The distance learning process has posed some problems for first and second year students as this has changed dramatically from previous traditional classroom lectures. However, this applies to pretty much all students across the country. But those hardest hit by the current pandemic are the third and final year medical students.
A third-year medical student at the David Geffen School of Medicine spoke to CNBC about the problems they are facing. The student said he was in the first year of his rotation when the pandemic broke out and the school closed. Now he has no choice but to watch operations performed through Zoom and read books on operations. He claims there is a big difference between attending surgery in person by visiting hospitals and monitoring through Zoom. He let his fear run free that it would potentially affect his perception and understanding of surgery for the rest of his career.

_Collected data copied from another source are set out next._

(** X11. The script ends, for some number of passes, exactly when the
    pool is not empty or the state file is missing or holds no group. *)
Theorem script_ends_exactly (entropy : nat -> nat) (students : list string)
  (file : option brief_file) :
  (exists fuel out, main entropy fuel students file = Some out) <->
  ~ (students = [] /\ holds_a_group file).
Proof.
  split.
  - intros (fuel & out & Hmain) Hloop. apply check_on_candidate with (entropy := entropy) in Hloop.
    unfold main in Hmain. unfold candidate in Hloop.
    now rewrite (retry_stuck entropy _ _ fuel Hloop) in Hmain.
  - intros Hends. exists 1. unfold main. rewrite retry_accepts.
    + fold (candidate entropy students). rewrite candidate_finish. eauto.
    + fold (candidate entropy students).
      destruct (hasSameGroup (groups (candidate entropy students)) (read_last_brief file)) eqn:E;
        [|reflexivity].
      apply check_on_candidate in E. contradiction.
Qed.

Lemma main_result (entropy : nat -> nat) (fuel : nat) (students : list string)
  (file : option brief_file) (out : output) :
  main entropy fuel students file = Some out ->
  hasSameGroup (groups (candidate entropy students)) (read_last_brief file) = false /\
  out = {| written := map (map json_of) (pairs_of (candidate entropy students));
           printed := pairs_of (candidate entropy students) |}.
Proof.
  unfold main. intros Hmain.
  destruct (retry entropy fuel (read_last_brief file) (init students)) as [st|] eqn:Hr;
    [|discriminate].
  apply retry_result in Hr as [-> Hfalse]. fold (candidate entropy students) in *.
  rewrite candidate_finish in Hmain. injection Hmain as <-. auto.
Qed.

(** X12. A run that ends has ended after the first pass of the do-while:
    more passes never change the result. *)
Theorem ends_after_first_pass (entropy : nat -> nat) (fuel : nat)
  (students : list string) (file : option brief_file) (out : output) :
  main entropy fuel students file = Some out ->
  forall fuel', main entropy (S fuel') students file = Some out.
Proof.
  intros Hmain fuel'. destruct (main_result _ _ _ _ Hmain) as [Hfalse ->].
  unfold main. rewrite retry_accepts by exact Hfalse. apply candidate_finish.
Qed.

(** X13. The content of the state file has no influence on the grouping:
    two runs on the same pool with the same draws that both end give the
    same file and the same printed groups, whatever the two state files
    were. *)
Theorem result_ignores_state_file (entropy : nat -> nat) (fuel fuel' : nat)
  (students : list string) (file file' : option brief_file) (out out' : output) :
  main entropy fuel students file = Some out ->
  main entropy fuel' students file' = Some out' ->
  out = out'.
Proof.
  intros H H'. destruct (main_result _ _ _ _ H) as [_ ->].
  destruct (main_result _ _ _ _ H') as [_ ->]. reflexivity.
Qed.

(** ** The state file read back, lines 4 and 37 *)

Lemma reread_row (row : list value) :
  forallb (fun v => negb (is_object v)) row = true ->
  map (fun j => match j with JNull => VNull | JString s => VString s end)
      (map json_of row) = map undefined_as_null row.
Proof.
  induction row as [|v row IH]; [reflexivity|].
  cbn [forallb map]. intros H. apply andb_true_iff in H as [Hv Hrow].
  rewrite (IH Hrow). now destruct v.
Qed.

Lemma reread_rows (rows : list (list value)) :
  Forall (fun row => forallb (fun v => negb (is_object v)) row = true) rows ->
  JSON_parse (map (map json_of) rows) = map (map undefined_as_null) rows.
Proof.
  unfold JSON_parse. induction 1 as [|row rows Hrow _ IH]; [reflexivity|].
  cbn [map]. now rewrite (reread_row _ Hrow), IH.
Qed.

Lemma candidate_reread (entropy : nat -> nat) (students : list string) :
  JSON_parse (map (map json_of) (pairs_of (candidate entropy students))) =
  map (map undefined_as_null) (pairs_of (candidate entropy students)).
Proof.
  rewrite candidate_pairs.
  destruct (candidate_shape entropy students) as (ps & Hps & ->). cbn [heap].
  apply reread_rows. eapply pairs_from_scalars; [exact Hps | apply students_scalars].
Qed.
Lemma failed_transition_keeps_store_witness :
  represents {[1%positive := []; 2%positive := map Store.PyNode [root_node];
               3%positive := []]}
             (Store.mkArcState 1 2 3 false) (mkArcState [] [root_node] [] false)
  /\ do_action (mkArcState [] [root_node] [] false) SHIFT
     = Raise (Exception "Shift with empty buffer")
  /\ exists σ',
       Store.do_action (Store.mkArcState 1 2 3 false) SHIFT
         {[1%positive := []; 2%positive := map Store.PyNode [root_node];
           3%positive := []]}
       = Some (Raise (Exception "Shift with empty buffer"), σ')
       /\ (forall l,
             l ∈ dom ({[1%positive := []; 2%positive := map Store.PyNode [root_node];
                        3%positive := []]} : gmap positive (list Store.pyval)) ->
             σ' !! l
             = ({[1%positive := []; 2%positive := map Store.PyNode [root_node];
                  3%positive := []]} : gmap positive (list Store.pyval)) !! l)
       /\ represents σ' (Store.mkArcState 1 2 3 false)
            (mkArcState [] [root_node] [] false).
Proof.
  assert (Hrep : represents
                   {[1%positive := []; 2%positive := map Store.PyNode [root_node];
                     3%positive := []]}
                   (Store.mkArcState 1 2 3 false)
                   (mkArcState [] [root_node] [] false)).
  { unfold represents. simpl. repeat split; reflexivity. }
  split; [exact Hrep |]. split; [reflexivity |].
  apply (failed_transition_keeps_store _ _ _ SHIFT _ Hrep). reflexivity.
Defined.

(** ** Sentence order along any run *)

(** X19: whatever actions are applied, the tokens keep their sentence
    order: ids decrease from the stack top down, increase along the buffer,
    and every stack id stays below every buffer id. *)
Theorem do_actions_ordered st acts st' :
  ordered st -> do_actions st acts = Ok st' -> ordered st'.
Proof.
  revert st. induction acts as [| a acts IH]; intros st Hord.
  - simpl. intros [= <-]. exact Hord.
  - intros (st1 & Hdo & Hrest)%do_actions_cons.
    apply (IH st1); [| exact Hrest].
    apply (do_action_ordered st a st1 Hord Hdo).
Qed.

Lemma do_actions_ordered_witness :
  ordered bob_saw_alice_initial
  /\ do_actions bob_saw_alice_initial [SHIFT; ARC_LEFT; ARC_RIGHT]
     = Ok (mkArcState [alice] [saw; root_node] [(2%Z, 1%Z); (0%Z, 2%Z)] false)
  /\ ordered (mkArcState [alice] [saw; root_node] [(2%Z, 1%Z); (0%Z, 2%Z)] false).
Proof.
  assert (H : ordered bob_saw_alice_initial)
    by exact (ordered_initial bob_saw_alice [1%Z; 2%Z; 3%Z] eq_refl).
  split; [exact H |]. split; [reflexivity |].
  apply (do_actions_ordered bob_saw_alice_initial [SHIFT; ARC_LEFT; ARC_RIGHT] _ H).
  reflexivity.
Defined.
(** * whale: the container picker (whale.go)

    A shallow embedding of the record parser [convertStringToContainer], of
    the two selection menus ([containerChoice], [actionChoice]) with their
    bubbletea [Update] methods, of the selection drivers [chooseContainer]
    and [chooseAction], and of the action resolver [doAction].

    Conventions.
    - A Go [int] is a [Z] in the 64-bit signed range; [++] and [--] wrap.
    - A Go [string] is a [string] of bytes.
    - A Go run-time panic is an [outcome] of its own: the functions of
      whale.go that index slices have no error result, so a failed index
      is the only way they fail.
    - Effects ([println], [os.Exit], the [pbcopy] process) are recorded in
      an explicit trace. *)

From Stdlib Require Import ZArith List String Ascii Bool Lia.
Import ListNotations.
Local Open Scope string_scope.
Local Open Scope list_scope.
Local Open Scope Z_scope.

(** ** Go integers *)

Module GoInt.

Definition min_int : Z := - 2 ^ 63.
Definition max_int : Z := 2 ^ 63 - 1.

(** Two's-complement wrap-around of a 64-bit signed result. *)
Definition wrap (z : Z) : Z := (z + 2 ^ 63) mod 2 ^ 64 - 2 ^ 63.

Definition add (a b : Z) : Z := wrap (a + b).
Definition sub (a b : Z) : Z := wrap (a - b).

(** [len(s)] of a slice. *)
Definition len {A : Type} (s : list A) : Z := Z.of_nat (List.length s).

(** A slice the Go runtime can hold: its length is an [int]. *)
Definition fits {A : Type} (s : list A) : Prop := len s <= max_int.

End GoInt.

(** ** Panics and outcomes *)

(** The two run-time errors whale.go can raise:
    [index out of range [i] with length n] and
    [slice bounds out of range [:hi] with capacity n]. *)
Inductive panic : Type :=
| IndexOutOfRange (i n : Z)
| SliceBoundsOutOfRange (hi n : Z).

Inductive outcome (A : Type) : Type :=
| Returned (a : A)
| Panicked (p : panic).
Arguments Returned {A} a.
Arguments Panicked {A} p.

Definition bind {A B : Type} (o : outcome A) (k : A -> outcome B) : outcome B :=
  match o with
  | Returned a => k a
  | Panicked p => Panicked p
  end.

Notation "x <- o ;; k" := (bind o (fun x => k))
  (at level 61, o at next level, right associativity).

(** [s[i]]: the bounds check of the runtime, then the element. *)
Definition index {A : Type} (s : list A) (i : Z) : outcome A :=
  if (i <? 0) || (GoInt.len s <=? i) then Panicked (IndexOutOfRange i (GoInt.len s))
  else match nth_error s (Z.to_nat i) with
       | Some a => Returned a
       | None => Panicked (IndexOutOfRange i (GoInt.len s))
       end.

(** [s[lo:hi]] for constants [lo <= hi], on a slice whose capacity is its
    length (what [strings.Fields] allocates). *)
Definition slice {A : Type} (s : list A) (lo hi : nat) : outcome (list A) :=
  if GoInt.len s <? Z.of_nat hi
  then Panicked (SliceBoundsOutOfRange (Z.of_nat hi) (GoInt.len s))
  else Returned (firstn (hi - lo) (skipn lo s)).

(** ** The strings package *)

Module Strings.
(** X9. When [chip_specs] names a version that [cumulative] does not have,
    the call does not return: it raises, whatever the arrays hold. Over
    exact rationals, where every sample is finite, and with arrays of one
    length and one element type, the exception is the [KeyError] of the
    missing version. *)
Theorem print_cumulative_summary_missing_version
  (chip_specs : dict version (dict string Qc)) (title : string) (v0 : version) :
  In v0 (PyDict.keys chip_specs) ->
  PyDict.get cumulative v0 = None ->
  (exists e, print_cumulative_summary cumulative chip_specs title = Raise e) /\
  ((exists d, forall v arr, PyDict.get cumulative v = Some arr ->
      List.length (array_data arr) = n /\ array_dtype arr = d) ->
   print_cumulative_summary cumulative chip_specs title = Raise KeyError).
Proof.
  intros Hin Hnone.
  split; [now apply (print_cumulative_summary_raises _ _ v0)|].
  intros (d & Hkind). unfold print_cumulative_summary.
  rewrite (cumulative_fold_Raise d Hkind (PyDict.keys chip_specs) v0 _ Hin
             Hnone); [reflexivity|discriminate].
Qed.

End CumulativeFacts.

It was even more difficult for many final year students whose graduation was either canceled or postponed. At the other end of the spectrum, however, certain medical schools have accelerated graduation for senior year students primarily to increase the number of skilled staff that make up the support team for doctors working at various medical facilities with Covid disease take part. Rutgers and Columbia University, for example, graduated their medical students a month early last year.
This also triggered a mixed response from the graduates. While some are happy to have graduated early and thus to enter the world of work earlier than expected, there are also concerns among first-year residents whether they will be able to work at this point in time in the complex scenario caused by the pandemic are appropriately qualified.
A Des Moines University student last year who found residency at Plainview Hospital in New York (despite her graduation being canceled) raised the above concern when speaking with a CNBC correspondent. She said it was a huge challenge, especially given this pandemic, that new residents suddenly emerge as full-time doctors without going through the required steps.
In this confusing time, many believe that companies specializing in bringing medical graduates together with accredited residency programs can be of great help. A good example of such a company is the Residents Medical Group. Residents Medical has extensive experience in preparing medical graduates to find good residency programs. The company’s skilled staff are great at providing medical graduates with the core skills required of new residents. The company helps candidates applying through Residents Medical acquire the necessary skills and experience expected from students enrolling in residency programs. And these skills, learned during this important transition phase in the life of any medical student, must be more valuable today than ever before.